Gambar 1. Mekanisme reaksi Maillard (Tranggono dan Sutardi, 1990) Penelitian Sebelumnya Hasil penelitian menunjukkan bahwa sponge cake yang dibuat dari tepung komposit dengan terdiri dari tepung beras ketan, ubi kayu, pati kentang, dan kedelai dengan perbandingan 30%:40%:15%:15% dan penambahan xanthan gum sebanyak 1,5% menghasilkan sponge cake dengan mutu yang baik ditinjau dari volume, tekstur, kadar protein, dan nilai organoleptik rasa sponge cake (Simatupang, 2015).
17
18
Pembuatan sponge cake yang ditambah tepung bekatul rendah lemak dengan perbandingan 0%; 10%; 20%; 30%; dan 40% (b/b) dari tepung terigu menunjukkan bahwa penambahan tepung bekatul rendah lemak pada taraf 30% disukai sebagian besar oleh panelis baik dari segi warna, aroma, rasa, dan tekstur sponge cake (Aftasari, 2003).
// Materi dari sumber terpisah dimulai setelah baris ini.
(** X3: [extract] selects a line exactly when some line of the output
    contains some pattern of the table. *)
Theorem extract_some_iff (output : list byte) :
  is_Some (extract output) <->
  exists l p, In l (bytes.Split output newline) /\ In p buildFailureCauses
              /\ bytes.Contains l (pattern p) = true.
Proof.
  split.
  - intros [l Hl]. unfold extract in Hl. fold newline in Hl.
    apply scanLines_result in Hl as [?|(Hin & Hm)]; [discriminate|].
    assert (exists strength, matchesAny buildFailureCauses strength l = true)
      as (strength & Hany) by (destruct Hm; eauto).
    apply matchesAny_pattern in Hany as (p & Hp & _ & Hc). eauto.
  - intros (l & p & Hl & Hp & Hc). unfold extract. fold newline.
    set (lines := bytes.Split output newline) in *.
    assert (Hdec : forall x, {strongLine x = true} + {strongLine x <> true}).
    { intros x. destruct (strongLine x); [by left | by right]. }
    destruct (List.Exists_dec (fun x => strongLine x = true) lines Hdec) as [Hex|Hno].
    + destruct (scanLines_strong_result lines None Hex) as (x & -> & _). by eexists.
    + assert (Hall : Forall (fun x => strongLine x = false) lines).
      { apply List.Forall_forall. intros x Hx. destruct (strongLine x) eqn:E; [|done].
        exfalso. apply Hno. apply List.Exists_exists. eauto. }
      rewrite scanLines_fallback by done.
      destruct (List.find weakLine lines) as [x|] eqn:Hfind; [by eexists|].
      pose proof (List.find_none _ _ Hfind l Hl) as Hweak.
      pose proof (proj1 (List.Forall_forall _ _) Hall l Hl) as Hstrong.
      cbv beta in Hstrong.
      pose proof (pattern_matchesAny buildFailureCauses l p Hp Hc) as Hany.
      destruct (weak p); unfold weakLine, strongLine in *; congruence.
Qed.

(** X4: the last entry of the table never decides.  A line that contains
    "collect2: error: " contains ": error: ", which is tested first, so the
    inner loop gives the same candidate without the last entry, and a selected
    line always contains one of the first four patterns. *)
Theorem last_entry_never_decides :
  (forall line cause,
     scanPatterns line buildFailureCauses cause
     = scanPatterns line (removelast buildFailureCauses) cause)
  /\ (forall output l,
       extract output = Some l ->
       exists p, In p (removelast buildFailureCauses)
                 /\ bytes.Contains l (pattern p) = true).
Proof.
  assert (Hweak : forall line, strongLine line = false ->
            matchesAny (removelast buildFailureCauses) true line = weakLine line).
  { intros line Hs. unfold weakLine, matchesAny, buildFailureCauses.
    cbn [removelast existsb weak pattern Bool.eqb andb orb].
    destruct (bytes.Contains line (bytes_of "collect2: error: ")) eqn:Hc.
    - apply collect2_line_is_strong in Hc. congruence.
    - by rewrite !orb_false_r. }
  split.
  - intros line cause. rewrite !scanPatterns_spec.
    change (matchesAny (removelast buildFailureCauses) false line) with (strongLine line).
    fold (strongLine line). fold (weakLine line).
    destruct (strongLine line) eqn:Hs; [done|]. by rewrite Hweak.
  - intros output l Hl. unfold extract in Hl. fold newline in Hl.
    apply scanLines_result in Hl as [?|(_ & Hm)]; [discriminate|].
    destruct (strongLine l) eqn:Hs.
    + change (strongLine l) with (matchesAny (removelast buildFailureCauses) false l) in Hs.
      apply matchesAny_pattern in Hs as (p & Hp & _ & Hc). eauto.
    + destruct Hm as [?|Hw]; [discriminate|]. rewrite <- Hweak in Hw by done.
      apply matchesAny_pattern in Hw as (p & Hp & _ & Hc). eauto.
Qed.

(** X5: the scan is incremental.  The result for an output followed by a
    newline and more output is the scan of the additional lines, started from
    the result for the first part; so a trailing newline changes nothing, and
    neither do further lines without a strong match once a line is
    selected. *)
Theorem extract_incremental (output more : list byte) :
  extract (output ++ newline :: more)
    = scanLines (bytes.Split more newline) (extract output)
  /\ extract (output ++ [newline]) = extract output
  /\ (forall l, extract output = Some l ->
       Forall (fun x => strongLine x = false) (bytes.Split more newline) ->
       extract (output ++ newline :: more) = Some l).
Proof.
  assert (Hinc : forall more', extract (output ++ newline :: more')
                               = scanLines (bytes.Split more' newline) (extract output)).
  { intros more'. unfold extract. fold newline. by rewrite Split_app, scanLines_app. }
  split; [apply Hinc|]. split.
  - rewrite Hinc. cbn [bytes.Split scanLines].
    rewrite scanPatterns_spec. by destruct (extract output).
  - intros l Hl Hmore. rewrite Hinc, Hl. by apply scanLines_keep.
Qed.

Lemma extract_incremental_witness :
  extract (Demo.text ["a.c:1: error: x"] ++ newline :: Demo.text ["make: *** Error 2"; ""])
    = Some (bytes_of "a.c:1: error: x").
Proof.
  refine (proj2 (proj2 (extract_incremental (Demo.text ["a.c:1: error: x"])
                          (Demo.text ["make: *** Error 2"; ""]))) _ _ _).
  - vm_compute. reflexivity.
  - vm_compute. repeat constructor.
Defined.
(** The bucket the configured alias resolves to. *)
Definition logs : Bucket :=
  {| addr := "0xff00000000000000000000000000000000000b0c";
     alias := Some "sequential-thinking-logs" |}.

(** A reading of [JSON.parse] that knows finitely many values: a text
    parses to the known value it is the serialization of, and is a syntax
    error otherwise. *)
Definition parse_of (known : list Js.Value) (s : string) : option Js.Value :=
  find (fun v => String.eqb (Js.stringify v) s) known.

Definition known : list Js.Value :=
  [Js.Obj [];
   Js.Obj [("timestamp", Js.Text "soon")];
   Js.Obj [("thought", Js.Text "A"); ("timestamp", Js.Num 1700000000000)]].

(** A platform whose remote service always gives the same four answers:
    to the bucket listing, to a write, to a query and to a fetch. *)
Definition platform_with (buckets : Timed (option (list Bucket)))
  (write : Timed (option string))
  (objects : Reply (option (list BucketObject)))
  (body : Reply (option string)) : Platform :=
  {| Date_now := fun n => (1700000000000 + Z.of_nat n)%Z;
     Math_random_10000 := fun n => (4242 + Z.of_nat n)%Z;
     toISOString := fun z => "T" ++ Str.decimal z;
     Date_toISOString :=
       fun v => match v with
                | Js.Num z => Some ("T" ++ Str.decimal z)
                | _ => None
                end;
     Date_toLocaleString :=
       fun v => match v with
                | Js.Num z => "L" ++ Str.decimal z
                | _ => "Invalid Date"
                end;
     JSON_parse := parse_of known;
     list_reply := fun _ => buckets;
     create_reply := fun _ => InTime (Answer (Some "0xff00000000000000000000000000000000000b0d"));
     add_reply := fun _ => write;
     query_reply := fun _ => objects;
     get_reply := fun _ => body |}.

Definition found : Timed (option (list Bucket)) := InTime (Answer (Some [logs])).
Definition unreachable : Timed (option (list Bucket)) :=
  InTime (Rejects "fetch failed").

(** The process as it starts, before any bucket is resolved. *)
Definition boot (pf : Platform) : Process :=
  {| thinkingServer :=
       {| thoughtHistory := []; branches := [];
          currentQuery := Js.Undefined;
          currentSessionId := "session-1699999999999-17" |};
     recallIntegration :=
       {| bucketAddress := None; initialized := false;
          bucketAlias := "sequential-thinking-logs";
          logPrefix := "sequential-";
          currentSessionThoughts := [] |};
     world := {| platform := pf; ticks := 0; draws := 0; calls := [] |} |}.

(** The remote accepts writes with a receipt, without one, or not at all. *)
Definition confirmed : Platform :=
  platform_with found (InTime (Answer (Some "0x7a11")))
    (Answer (Some [])) (Answer None).
Definition queued : Platform :=
  platform_with found (InTime (Answer None)) (Answer (Some [])) (Answer None).
Definition refusing : Platform :=
  platform_with found (InTime (Rejects "write rejected"))
    (Answer (Some [])) (Answer None).
Definition stalling : Platform :=
  platform_with found TimedOut (Answer (Some [])) (Answer None).
Definition offline : Platform :=
  platform_with unreachable TimedOut (Rejects "fetch failed")
    (Rejects "fetch failed").

(** Objects as the gateway receives them in [storeSession]. *)
Definition stepA : Js.Object :=
  [("thought", Js.Text "A"); ("thoughtNumber", Js.Num 1)].
Definition stepEmpty : Js.Object :=
  [("thought", Js.Text EmptyString); ("thoughtNumber", Js.Num 2)].
Definition stepMissing : Js.Object := [("thoughtNumber", Js.Num 3)].

(** A gateway with thoughts pending, as [storeSession] leaves it on its
    way to [storeSessionJSONL]. *)
Definition pending (pf : Platform) : Process :=
  with_recall (set_thoughts [stepA; stepEmpty]) (boot pf).

(** Arguments of [sequentialthinking] calls. *)
Definition call (text : string) (index total : Z) (continue : bool)
  : Js.Value :=
  Js.Obj [("thought", Js.Text text); ("thoughtNumber", Js.Num index);
          ("totalThoughts", Js.Num total);
          ("nextThoughtNeeded", Js.Bool continue)].

(** A stored session whose metadata already carries a time stamp, and an
    object of another kind in the same bucket. *)
Definition stamped : BucketObject :=
  {| object_key := "sequential-1700000000000-session.jsonl";
     object_state :=
       Some {| state_size := Some 120%Z;
               state_metadata := Some [("timestamp", Js.Num 5)] |} |}.

Definition foreign : BucketObject :=
  {| object_key := "notes.txt"; object_state := None |}.

Definition listing : Platform :=
  platform_with found TimedOut (Answer (Some [foreign; stamped]))
    (Answer None).

(** A bucket whose every object has the given body. *)
Definition holding (body : string) : Platform :=
  platform_with found TimedOut (Answer (Some [])) (Answer (Some body)).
Dari hasil penelitian Choi dan Byung-Kee (2013) menunjukkan bahwa penggunaan tepung terigu dengan ukuran partikel kecil (<55 µp) dapat meningkatkan pengembangan volume sponge cake sebesar 1,353-1,450 ml dan pembentukan struktur crumb yang kompak. Hal ini berbeda dengan tepung terigu yang ukuran partikel intermediate (55-88 µp), dan ukuran besar (>88 µp) yaitu 1,040-1,195 ml dan 955-1,130 ml. Meningkatnya volume berhubungan dengan partikel tepung yang berukuran kecil ini lebih banyak menjerap gelembung udara di permukaan selama proses pencampuran.